СТАТЬИ
09.11.2016 Роман Минеев

Когда кино перестает быть тенью литературы

На Красноярской ярмарке книжной культуры, организуемой Фондом Михаила Прохорова, прошла лекция известного кинокритика Антона Долина «Кино без литературы: попытка эмансипации».


Критик рассказал, почему кино еще только идет к тому, чтобы стать самостоятельным искусством, и какие фильмы иллюстрируют шаги к его независимости от литературы.

ТЕЛЕПУЛЬТ УБИЛ КИНО?

Каждый раз, когда какая-то громкая книга получает громкую экранизацию, возникает две партии – сторонников книги, которые считают, что она испорчена, и сторонников фильма, которые считают, что он лучше. Всегда возникает дисбаланс по числу читателей/зрителей, и зрителей, как правило, получается больше. Этот конфликт не удается решить и исчерпать. Одно из направлений моих профессиональных исследований – это попытка определить, из чего состоит кино нашего времени, кино XXI века. Сегодня наконец ситуация начала меняться, кино начало получать собственный язык.


Режиссер Питер Гринуэй сказал, что весь кинематограф – это иллюстрированные тексты, и сказал это презрительно. Это проклятие кино. Даже если нет книги в основе фильма, всегда есть сценарий – тоже текст, слова, диалоги, персонажи на бумаге. В широком смысле слова он был прав. Забавно, что одновременно с этим британский режиссер-постмодернист сделал высказывание не менее концептуальное – «кино умерло», и продолжал сам снимать фильмы. Он называл дату: в год изобретения телевизионного пульта, когда люди смогли, не подходя к телевизору, щелкать каналами, и ни один из фильмов, которые там показывали, не стал бы гарантией, что их внимание будет удержано, все кончилось.
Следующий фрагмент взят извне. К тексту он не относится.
Lemma hex_fixed_app (a b : nat) (n : N) :
  hex_fixed (a + b) n = hex_fixed a (n / 16 ^ N.of_nat b) +:+ hex_fixed b n.
Proof.
  induction a as [|a IH]; [done|].
  cbn [Nat.add hex_fixed String.append]. rewrite IH. f_equal.
  rewrite N.Div0.div_div. rewrite <- N.pow_add_r, <- Nat2N.inj_add.
  by rewrite (Nat.add_comm b a).
Qed.

(** The text of a UUID of the Bluetooth base. *)
Lemma UUID_str_short (u : N) :
  is_short_uuid u = true →
  UUID_str u = "0000" +:+ hex_fixed 4 (short_segment u) +:+ "-0000-1000-8000-00805f9b34fb"
  ∧ slice 4 8 (UUID_str u) = hex_fixed 4 (short_segment u).
Proof.
  unfold is_short_uuid. intros [Hhigh Hlow]%andb_prop.
  apply N.eqb_eq in Hhigh, Hlow.
  assert (hex_fixed 32 u =
            "0000" +:+ hex_fixed 4 (short_segment u) +:+ "00001000800000805f9b34fb") as Hhex.
  { change 32 with (4 + (4 + 24)). rewrite !hex_fixed_app.
    change (16 ^ N.of_nat (4 + 24))%N with (2 ^ 112)%N. rewrite Hhigh.
    rewrite <- (hex_fixed_mod 4 4 (u / _)), <- (hex_fixed_mod 24 24 u) by done.
    change (16 ^ N.of_nat 24)%N with (2 ^ 96)%N. rewrite Hlow.
    change (16 ^ N.of_nat 4)%N with (2 ^ 16)%N. done. }
  unfold UUID_str. cbn zeta. rewrite Hhex. cbn [hex_fixed].
  generalize (hex_digit (short_segment u / 16 ^ N.of_nat 3 mod 16)).
  generalize (hex_digit (short_segment u / 16 ^ N.of_nat 2 mod 16)).
  generalize (hex_digit (short_segment u / 16 ^ N.of_nat 1 mod 16)).
  generalize (hex_digit (short_segment u / 16 ^ N.of_nat 0 mod 16)).
  done.
Qed.

(** C9: for a UUID of the Bluetooth base, only its 16-bit segment varying,
    [shortest_uuid] returns the four hexadecimal digits of that segment,
    which are the characters 4 to 7 of its text; for any other UUID it
    returns the whole text. *)
Theorem shortest_uuid_canonical (self : loc) (u : N) (w : World) :
  has_attr w self "uuid" (VUUID u) →
  (is_short_uuid u = true →
   BLEAttribute.shortest_uuid self w = (Ok (hex_fixed 4 (short_segment u)), w)
   ∧ UUID_str u =
       "0000" +:+ hex_fixed 4 (short_segment u) +:+ "-0000-1000-8000-00805f9b34fb")
  ∧ (is_short_uuid u = false →
     BLEAttribute.shortest_uuid self w = (Ok (UUID_str u), w)).
Proof.
  intros Hu. unfold BLEAttribute.shortest_uuid.
  rewrite !bind_eq, (getattr_has_attr _ _ _ _ Hu). cbn [as_uuid mret M_ret].
  cbn beta iota. split; intros Hshort; rewrite Hshort.
  - rewrite !bind_eq, (getattr_has_attr _ _ _ _ Hu). cbn [as_uuid mret M_ret].
    cbn beta iota. destruct (UUID_str_short u Hshort) as [Hstr ->]. done.
  - rewrite !bind_eq, (getattr_has_attr _ _ _ _ Hu). by cbn [as_uuid mret M_ret].
Qed.

(** ** The properties on the examples *)

Import Examples.

Ltac attr_here := eexists; split; vm_compute; reflexivity.

(** C1, as the code has it: on the pairs [(10, UuidA), (11, UuidB),
    (12, UuidA)] discovered over [10..12], the loop fills the table with
    the descriptors of handles 10 and 12 under [UuidA] and of handle 11 under
    [UuidB], and [_discover_descriptors] returns the descriptor of handle 12
    in place of the table. *)
Theorem discovery_returns_last_descriptor :
  let run := BLECharacteristic._discover_descriptors env_three 0 (world_of_characteristic 9 12) in
  let loop :=
    for_each [mkRaw 10 UuidA; mkRaw 11 UuidB; mkRaw 12 UuidA]
      (BLECharacteristic.loop_body env_three 0) (∅, None)
      (world_discovering 0 10 12 (world_of_characteristic 9 12)) in
  run.1 = Ok (VRef 3)
  ∧ has_attr run.2 1 "value_handle" (VInt 10)
  ∧ has_attr run.2 2 "value_handle" (VInt 11)
  ∧ has_attr run.2 3 "value_handle" (VInt 12)
  ∧ loop.2 = run.2
  ∧ ∃ descriptors,
      loop.1 = Ok (descriptors, Some 3)
      ∧ descriptors !! uuidA = Some [1; 3]
      ∧ descriptors !! uuidB = Some [2]
      ∧ dom descriptors = {[uuidA; uuidB]}.
Proof.
  cbn zeta. split; [by vm_compute|]. do 3 (split; [attr_here|]).
  split; [by vm_compute|]. eexists. split; [vm_compute; reflexivity|].
  repeat split; by vm_compute.
Qed.

(** The same on the characteristic of the third example, whose descriptor
    of handle 7 raises "attribute not found": one descriptor is returned,
    the one of handle 8, constructed after the failure. *)
Lemma discovery_goes_on_after_not_found :
  let run :=
    BLECharacteristic._discover_descriptors (env_raising_at_7 not_found) 0
      (world_of_characteristic 5 8) in
  run.1 = Ok (VRef 3) ∧ has_attr run.2 3 "value_handle" (VInt 8).
Proof. cbn zeta. split; [by vm_compute|attr_here]. Qed.

(** An error that the call of [discover_descriptors] itself raises is
    outside the [try]: it comes out of [_discover_descriptors]. *)
Lemma discovery_call_error_comes_out :
  (BLECharacteristic._discover_descriptors env_discovery_not_found 0
     (world_of_characteristic 5 8)).1 = Raise not_found.
Proof. by vm_compute. Qed.

(** A [ValueError] of [UUID] comes out, and the pairs after it are not
    visited. *)
Lemma discovery_ValueError_comes_out :
  let run := BLECharacteristic._discover_descriptors env_bad_uuid 0 (world_of_characteristic 5 8) in
  run.1 = Raise (OtherError "ValueError")
  ∧ trace run.2 = [discover_descriptors_call 0 6 8; register_handle_call 0 6 1].
Proof. cbn zeta. split; by vm_compute. Qed.


(** C4, against the claim: of two callbacks, the first raising, the second
    is not called. *)
Lemma later_callback_is_not_called :
  let run := two_callbacks_notified env_callback_raises empty_world in
  run.1 = Raise (OtherError "Exception")
  ∧ trace run.2 = [register_handle_call 0 9 0; callback_call 0 [x01; x02]]
  ∧ callback_call 1 [x01; x02] ∉ trace run.2.
Proof.
  cbn zeta. split; [by vm_compute|].
  assert (trace (two_callbacks_notified env_callback_raises empty_world).2 =
            [register_handle_call 0 9 0; callback_call 0 [x01; x02]]) as Ht
    by (by vm_compute).
  split; [done|]. rewrite Ht. intros H.
  repeat (apply elem_of_cons in H as [H|H]; [discriminate H|]).
  by apply elem_of_nil in H.
Qed.

(** C6, against the claim: of the callbacks 1, 0 and 1 again, the one
    numbered 0 raising, the callback 1 is called once, not twice. *)
Lemma raising_callback_cuts_the_dispatch :
  let run := registered_twice_notified env_callback_raises empty_world in
  has_attr run.2 0 "_notification_callbacks" (VFuncs [1; 0; 1])
  ∧ run.1 = Raise (OtherError "Exception")
  ∧ trace run.2 =
      [register_handle_call 0 9 0; callback_call 1 [x01; x02]; callback_call 0 [x01; x02]].
Proof. cbn zeta. split; [attr_here|]. split; by vm_compute. Qed.

(** The example of two callbacks that return. *)
Lemma two_callbacks_are_called :
  let run := two_callbacks_notified env_three empty_world in
  run.1 = Ok tt
  ∧ trace run.2 =
      [register_handle_call 0 9 0; callback_call 0 [x01; x02]; callback_call 1 [x01; x02]].
Proof. cbn zeta. split; by vm_compute. Qed.

(** *** Instances of the theorems *)


Lemma read_write_delegate_witness :
  let w := world_constructed 0 10 uuidA empty_world in
  BLEAttribute.read env_three 0 w =
    (Ok [x01; x02], mkWorld (heap w) (registry w) (trace w ++ [read_handle_call 0 10]))
  ∧ BLEAttribute.write env_three 0 [xab] false w =
      (Ok tt, mkWorld (heap w) (registry w) (trace w ++ [write_handle_call 0 10 [xab] false])).
Proof.
  cbn zeta.
  apply (read_write_delegate env_three 0 0 10 [xab] false
           (world_constructed 0 10 uuidA empty_world)); attr_here.
Defined.

Lemma empty_range_no_discovery_witness :
  (9 + 1 > 9)%Z
  ∧ BLECharacteristic._discover_descriptors env_three 0 (world_of_characteristic 9 9) =
      (Ok (VDict ∅), world_of_characteristic 9 9).
Proof.
  split; [lia|].
  apply (empty_range_no_discovery env_three 0 9 9 (world_of_characteristic 9 9));
    [attr_here | attr_here | lia].
Defined.

Lemma no_descriptor_is_unbound_witness :
  (5 + 1 ≤ 8)%Z
  ∧ discover_descriptors_stub env_none_constructed 0 (5 + 1) 8 =
      Ok [mkRaw 6 UuidA; mkRaw 7 UuidB]
  ∧ (∃ w', BLECharacteristic._discover_descriptors env_none_constructed 0
             (world_of_characteristic 5 8) = (Raise UnboundLocalError, w')
           ∧ registry w' = registry (world_of_characteristic 5 8))
  ∧ ∀ (h : Z) (u : N) (p : Z) (w0 : World),
      ∃ e w1, BLECharacteristic.new env_none_constructed 0 h 5 8 u p w0 = (Raise e, w1).
Proof.
  split; [lia|]. split; [reflexivity|].
  apply (no_descriptor_is_unbound env_none_constructed 0 0 5 8
           [mkRaw 6 UuidA; mkRaw 7 UuidB] (world_of_characteristic 5 8));
    [attr_here | attr_here | attr_here | lia | reflexivity |].
  repeat (apply Forall_cons; split; [eexists; reflexivity|]).
  by apply Forall_nil.
Defined.


Lemma notification_calls_in_order_witness :
  let w := world_constructed 0 9 uuidA empty_world in
  ∃ w', (notify_all 0 [3; 5; 3] ;; BLEAttribute._on_notification env_three 0 [x01; x02]) w
          = (Ok tt, w')
    ∧ has_attr w' 0 "_notification_callbacks" (VFuncs ([] ++ [3; 5; 3]))
    ∧ trace w' = trace w ++ calls ([] ++ [3; 5; 3]) [x01; x02].
Proof.
  cbn zeta.
  apply (notification_calls_in_order env_three 0 [] [3; 5; 3] [x01; x02]
           (world_constructed 0 9 uuidA empty_world)); [attr_here|].
  repeat (apply Forall_cons; split; [reflexivity|]). by apply Forall_nil.
Defined.

Lemma notification_stops_at_raise_witness :
  let w :=
    mkWorld [set_field "_notification_callbacks" (VFuncs [1; 0; 2])
               (attribute_object cBLEDescriptor 0 9 uuidA)] ∅ [] in
  callback_stub env_callback_raises 0 [x01; x02] = Some (OtherError "Exception")
  ∧ BLEAttribute._on_notification env_callback_raises 0 [x01; x02] w =
      (Raise (OtherError "Exception"),
       mkWorld (heap w) (registry w) (trace w ++ calls ([1] ++ [0]) [x01; x02])).
Proof.
  cbn zeta. split; [reflexivity|].
  apply (notification_stops_at_raise env_callback_raises 0 [1] [2] 0
           (OtherError "Exception") [x01; x02]); [attr_here | | reflexivity].
  repeat (apply Forall_cons; split; [reflexivity|]). by apply Forall_nil.
Defined.

Lemma shortest_uuid_canonical_witness :
  let w := world_constructed 0 10 uuidA empty_world in
  is_short_uuid uuidA = true
  ∧ BLEAttribute.shortest_uuid 0 w = (Ok "2902", w)
  ∧ UUID_str uuidA = "00002902-0000-1000-8000-00805f9b34fb".
Proof.
  cbn zeta. split; [by vm_compute|].
  apply (proj1 (shortest_uuid_canonical 0 uuidA (world_constructed 0 10 uuidA empty_world)
                  ltac:(attr_here))).
  by vm_compute.
Defined.

(** * Further properties *)

Section further_properties.
Context (env : Env).

(** ** Construction of a descriptor *)

(** X1: when [BLEDescriptor(d, h, u)] returns, the descriptor is a new
    object at the end of the store, the objects that were there are as they
    were, and the new object holds the device, the handle as its value
    handle, the UUID and two empty lists of callbacks, and nothing else. *)
Theorem descriptor_construction_stores (d : device_id) (h : Z) (u : N) (w w' : World)
    (a : loc) :
  BLEDescriptor.new env d h u w = (Ok a, w') →
  a = length (heap w)
  ∧ (∃ o, heap w' = heap w ++ [o] ∧ obj_class o = cBLEDescriptor
        ∧ dom (obj_dict o) =
            {["device"; "value_handle"; "uuid"; "_notification_callbacks";
              "_indication_callbacks"]})
  ∧ has_attr w' a "device" (VDevice d)
  ∧ has_attr w' a "value_handle" (VInt h)
  ∧ has_attr w' a "uuid" (VUUID u)
  ∧ has_attr w' a "_notification_callbacks" (VFuncs [])
  ∧ has_attr w' a "_indication_callbacks" (VFuncs []).
Proof.
  rewrite BLEDescriptor_new_eq.
  destruct (register_handle_stub env d h); [done|]. intros [= <- <-].
  split; [done|]. split.
  - eexists. split; [done|]. split; [done|].
    unfold attribute_object, partial_object, set_field. cbn [obj_dict].
    rewrite !dom_insert_L, dom_empty_L. set_solver.
  - repeat split; (eexists; split; [apply list_lookup_middle; done|]);
      apply attribute_object_attrs.
Qed.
Я выдвину противоположный тезис – тогда все и началось. Кино начало создавать себя, как отдельное от литературы искусство даже не тогда, когда пережило свой рассвет в 1960-70-е годы, а именно когда появилось телевидение. Фильм, который вы смотрите в кино от начала до конца – это история, сюжет, который вами владеет вплоть до конца просмотра. Человек, сидящий у телевизора, переключающий каналы, тем самым по своему вкусу осуществляет монтаж. Как учил нас Эйзенштейн, монтаж есть сугубо кинематографическое явление, которое практически не имеет отношения к литературе. Именно с этого момента началось активное вовлечение зрителя в смотрение кино. Это тот уровень интерактивности, который необходим настоящему искусству, и он сильно отделяет кино от литературы.

КИНО - ТЕНЬ ВАМПИРА

Кино никогда не сможет полностью обойтись без сценария, истории, героев, но первые шаги в этом направлении сделаны. Когда кино только начиналось, оно было немое и не находилось под заклятием литературы – кино считалось чем-то вроде ярмарочного развлечения, не предполагающего возможность рассказать историю от начала до конца. Фильмы снимались пяти–десяти минутные, а иногда трехчасовые: фильм не брал обязательства удержать вас в кинотеатре. Как только поиск сюжетов стал насущной нуждой, они стали находиться в литературе и театре. Сравним раннее кино «Путешествие на Луну» Жоржа Мельеса с книгой «Путешествие из пушки на Луну» Жюля Верна – наивное мультипликационное сознание перескакивает с одной картинки на другую, поражает сменой образов и, не пытаясь сделать героев глубже, рассчитывает на иной тип нашего восприятия. То, что началось с Мельеса в начале XX века, долго держалось. Закончилось это с появлением разговорного кино.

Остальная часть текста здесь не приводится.